_TASK GOAL_: Lines from the top of the entries through the line that has "(w ← group_run" must be duplicated exactly, and no others.

DATA PROVIDED Block Start

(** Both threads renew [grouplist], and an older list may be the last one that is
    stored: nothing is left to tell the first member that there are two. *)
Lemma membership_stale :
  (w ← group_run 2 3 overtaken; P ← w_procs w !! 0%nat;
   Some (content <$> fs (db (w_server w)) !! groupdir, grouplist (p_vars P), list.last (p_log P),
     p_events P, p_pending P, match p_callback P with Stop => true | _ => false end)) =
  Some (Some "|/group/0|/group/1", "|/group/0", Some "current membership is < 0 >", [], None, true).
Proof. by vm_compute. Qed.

DATA PROVIDED Block End

_EXERCISE OUTPUT_:
(** Both threads renew [grouplist], and an older list may be the last one that is
    stored: nothing is left to tell the first member that there are two. *)
Lemma membership_stale :
  (w ← group_run 2 3 overtaken; P ← w_procs w !! 0%nat;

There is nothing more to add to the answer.